= Activity =
Would you reproduce exactly the lines below from the one holding "try match goal" through the one holding "apply Forall_forall. intros", inclusive, and no others?

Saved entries
◇ ◇ ◇ ◇ ◇ ◇ ◇
Lemma wp_forget p k : 4 ≤ pdu_size p → wf_kernel k → wp F (mgmt_forget p) (λ _, wf_kernel) k.
Proof using VL.
  intros Hsz Hk. unfold mgmt_forget. wp_steps. case_step; [|by wp_steps]. wp_steps.
  unfold wf_kernel. rewrite !k_db_set_db.
  unfold forget_states, forget_counters, forget_samples, forget_rates.
  assert (∀ n a, wf_state n a → wf_state n (ignore_state a)) as W1.
  { intros n a (? & ? & ? & ? & ? & ? & ?). unfold wf_state; cbn. split_and!; eauto with wf. }
  assert (∀ n a, wf_counter n a → wf_counter n (ignore_counter a)) as W2.
  { intros n a (? & ? & ? & ? & ?). unfold wf_counter; cbn. split_and!; eauto with wf. }
  assert (∀ n a, wf_sample n a → wf_sample n (ignore_sample a)) as W3.
  { intros n a (? & ? & ? & ? & ?). unfold wf_sample; cbn. split_and!; eauto with wf. }
  assert (∀ n a, wf_rate n a → wf_rate n (ignore_rate a)) as W4.
  { intros n a (? & ? & ? & ? & ? & ? & ?). unfold wf_rate; cbn. split_and!; eauto with wf. }
  repeat case_step;
    repeat first [done | apply wf_set_rates | apply wf_set_samples | apply wf_set_counters | apply wf_set_states];
    (eapply wf_forgotten; [|eassumption|apply forget_table_forgotten]); apply Hk.
Qed.

Lemma wp_on_management e p k :
  F ∨ bounded_request p → wf_kernel k → wp F (on_management e p) (λ _, wf_kernel) k.
Proof using VL.
  intros HF Hk. unfold on_management. apply wp_part; [|by intros; apply wp_ret].
  repeat case_step;
    try match goal with H : _pdu_is _ _ _ _ = true |- _ =>
      apply pdu_is_true in H as [Hsz Ht] end.
  - specialize (Hsz ltac:(lia)). unfold mgmt_state. wp_steps. case_step; by wp_steps.
  - destruct HF as [HF|(? & ? & ?)]; [|done]. unfold mgmt_dump. case_step; wp_steps; [done|].
    case_step; wp_steps; [done|]. apply wp_lift; [|done]. intros. by wp_steps.
  - specialize (Hsz ltac:(lia)). unfold mgmt_get_keys. wp_steps.
    assert (∀ ixs a, Forall (λ i, 0 ≤ i < pdu_size p) ixs →
      wp F (get_keys_loop p ixs a) (λ _, wf_kernel) k) as Hloop.
    { clear -VL Hk. induction ixs as [|i ixs IH]; intros a Hix; cbn [get_keys_loop]; [by apply wp_ret|].
      apply Forall_cons in Hix as [Hi Hix]. wp_steps. by apply IH. }
    eapply wp_mono; [apply Hloop|intros ? ? ?; by wp_steps].
    apply Forall_forall. intros i Hin%elem_of_seqZ. lia.
  - specialize (Hsz ltac:(lia)). unfold mgmt_del_keys. apply wp_part; [|intros; by wp_steps].
    apply wp_for_each; [done|]. intros i k' Hin%elem_of_seqZ Hk'. by wp_steps.
  - specialize (Hsz ltac:(lia)). unfold mgmt_search_keys. wp_steps. case_step; by wp_steps.
  - specialize (Hsz ltac:(lia)). destruct HF as [HF|(? & ? & ?)]; [|done]. unfold mgmt_get_events.
    wp_steps. case_step; wp_steps; [done|]. case_step; wp_steps; [done|]. apply wp_lift; [|done].
    intros. by wp_steps.
  - destruct HF as [HF|(? & ? & ?)]; [|done]. unfold mgmt_savestate.
    apply wp_part; [by apply wp_do_binf_write|]. intros k1 Hk1.
    apply wp_part; [unfold do_binf_sync; by wp_steps|]. intros k2 Hk2.
    apply wp_part; [by apply wp_do_save_keys|]. intros. by wp_steps.
  - apply wp_forget; [apply Hsz; lia|done].
  - by apply wp_ret.
Qed.
(* ===== verification/Pdu.v ===== *)
(** * Building messages: src/bolo_pdu.c

    The constructors of the messages the agents submit, from values, from
    command-line arguments and from a line of text.  [None] stands for the
    NULL of arguments that do not make a message. *)

From S2P Require Import Prelude CLib Vigor Data.
From Stdlib Require Import Ascii.

Section pdu.
Context `{Vigor}.

(** The timestamp frame: the one given, or the current time. *)
Definition ts_frame (now : Z) (ts : option string) : string :=
  match ts with Some t => t | None => fmt_i now end.

(** ** From arguments *)

Definition status_of (code : string) : Z :=
  if strcaseeq code "0" || strcaseeq code "ok" || strcaseeq code "okay" then OK
  else if strcaseeq code "1" || strcaseeq code "warn" || strcaseeq code "warning" then WARNING
  else if strcaseeq code "2" || strcaseeq code "crit" || strcaseeq code "critical" then CRITICAL
  else UNKNOWN.

Definition bolo_parse_state_pdu (now : Z) (argv : list string) (ts : option string) : option pdu_t :=
  match argv with
  | name :: code :: (_ :: _ as words) =>
      Some (pdu_extend_all (pdu_make "STATE" [])
              [ts_frame now ts; name; fmt_u (status_of code); strings_join words " "])
  | _ => None
  end.

Definition bolo_parse_counter_pdu (now : Z) (argv : list string) (ts : option string) : option pdu_t :=
  match argv with
  | name :: rest =>
      let incr := match rest with [v] => atoi v | _ => 1 end in
      Some (pdu_extend_all (pdu_make "COUNTER" []) [ts_frame now ts; name; fmt_u incr])
  | [] => None
  end.

Definition bolo_parse_sample_pdu (now : Z) (argv : list string) (ts : option string) : option pdu_t :=
  match argv with
  | name :: (_ :: _ as values) =>
      Some (pdu_extend_all (pdu_make "SAMPLE" []) (ts_frame now ts :: name :: values))
  | _ => None
  end.

Definition bolo_parse_rate_pdu (now : Z) (argv : list string) (ts : option string) : option pdu_t :=
  match argv with
  | name :: value :: _ =>
      Some (pdu_extend_all (pdu_make "RATE" []) [ts_frame now ts; name; value])
  | _ => None
  end.

(** The text up to the first [=], and what follows it, "1" when there is
    none. *)
Definition split_pair (arg : string) : string * string :=
  let k := take_while (is_not "=") arg in
  match skip_while (is_not "=") arg with
  | EmptyString => (k, "1")
  | String _ v => (k, v)
  end.

Definition pairs_pdu (args : list string) : pdu_t :=
  foldl (λ p arg, let '(k, v) := split_pair arg in pdu_extend (pdu_extend p k) v)
    (pdu_make "SET.KEYS" []) args.

Definition bolo_parse_setkeys_pdu (argv : list string) : option pdu_t :=
  match argv with [] => None | _ => Some (pairs_pdu argv) end.

(** The description is freed also when it is the constant "". *)
Definition bolo_parse_event_pdu (now : Z) (argv : list string) (ts : option string)
    : res (option pdu_t) :=
  match argv with
  | [] => mret None
  | name :: rest =>
      let extra := match rest with [] => EmptyString | _ => strings_join rest " " end in
      let pdu := pdu_extend_all (pdu_make "EVENT" []) [ts_frame now ts; name; extra] in
      match rest with [] => Fault BadFree | _ => mret (Some pdu) end
  end.

(** ** From a line of text *)

Definition bolo_stream_pdu (now : Z) (line : string) : res (option pdu_t) :=
  match skip_space line with
  | EmptyString => mret None
  | line =>
      match strings_split line " " with
      | [] => Fault NullPointer
      | cmd :: rest =>
          let ts := head rest in
          let args := drop 1 rest in
          if strcaseeq cmd "STATE" then mret (bolo_parse_state_pdu now args ts)
          else if strcaseeq cmd "COUNTER" then mret (bolo_parse_counter_pdu now args ts)
          else if strcaseeq cmd "SAMPLE" then mret (bolo_parse_sample_pdu now args ts)
          else if strcaseeq cmd "RATE" then mret (bolo_parse_rate_pdu now args ts)
          else if strcaseeq cmd "KEY" then mret (bolo_parse_setkeys_pdu rest)
          else if strcaseeq cmd "EVENT" then bolo_parse_event_pdu now args ts
          else mret None
      end
  end.

(** ** From values *)

Definition bolo_forget_pdu (payload : Z) (regex : string) (ignore : Z) : pdu_t :=
  pdu_extend_all (pdu_make "FORGET" []) [fmt_u payload; regex; fmt_u ignore].

Definition bolo_state_pdu (now : Z) (name : string) (status : Z) (msg : string) : pdu_t :=
  pdu_extend_all (pdu_make "STATE" []) [fmt_i now; name; fmt_u status; msg].

Definition bolo_counter_pdu (now : Z) (name : string) (value : Z) : pdu_t :=
  pdu_extend_all (pdu_make "COUNTER" []) [fmt_i now; name; fmt_u value].

Definition bolo_sample_pdu (now : Z) (name : string) (values : list double) : pdu_t :=
  pdu_extend_all (pdu_make "SAMPLE" []) (fmt_i now :: name :: (fmt_f <$> values)).

Definition bolo_rate_pdu (now : Z) (name : string) (value : Z) : pdu_t :=
  pdu_extend_all (pdu_make "RATE" []) [fmt_i now; name; fmt_lu value].

Definition bolo_setkeys_pdu (args : list string) : pdu_t := pairs_pdu args.

Definition bolo_event_pdu (now : Z) (name : string) (extra : option string) : pdu_t :=
  pdu_extend_all (pdu_make "EVENT" []) [fmt_i now; name; match extra with Some x => x | None => EmptyString end].
End pdu.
◇ ◇ ◇ ◇ ◇ ◇ ◇
= Task answer =
    try match goal with H : _pdu_is _ _ _ _ = true |- _ =>
      apply pdu_is_true in H as [Hsz Ht] end.
  - specialize (Hsz ltac:(lia)). unfold mgmt_state. wp_steps. case_step; by wp_steps.
  - destruct HF as [HF|(? & ? & ?)]; [|done]. unfold mgmt_dump. case_step; wp_steps; [done|].
    case_step; wp_steps; [done|]. apply wp_lift; [|done]. intros. by wp_steps.
  - specialize (Hsz ltac:(lia)). unfold mgmt_get_keys. wp_steps.
    assert (∀ ixs a, Forall (λ i, 0 ≤ i < pdu_size p) ixs →
      wp F (get_keys_loop p ixs a) (λ _, wf_kernel) k) as Hloop.
    { clear -VL Hk. induction ixs as [|i ixs IH]; intros a Hix; cbn [get_keys_loop]; [by apply wp_ret|].
      apply Forall_cons in Hix as [Hi Hix]. wp_steps. by apply IH. }
    eapply wp_mono; [apply Hloop|intros ? ? ?; by wp_steps].
    apply Forall_forall. intros i Hin%elem_of_seqZ. lia.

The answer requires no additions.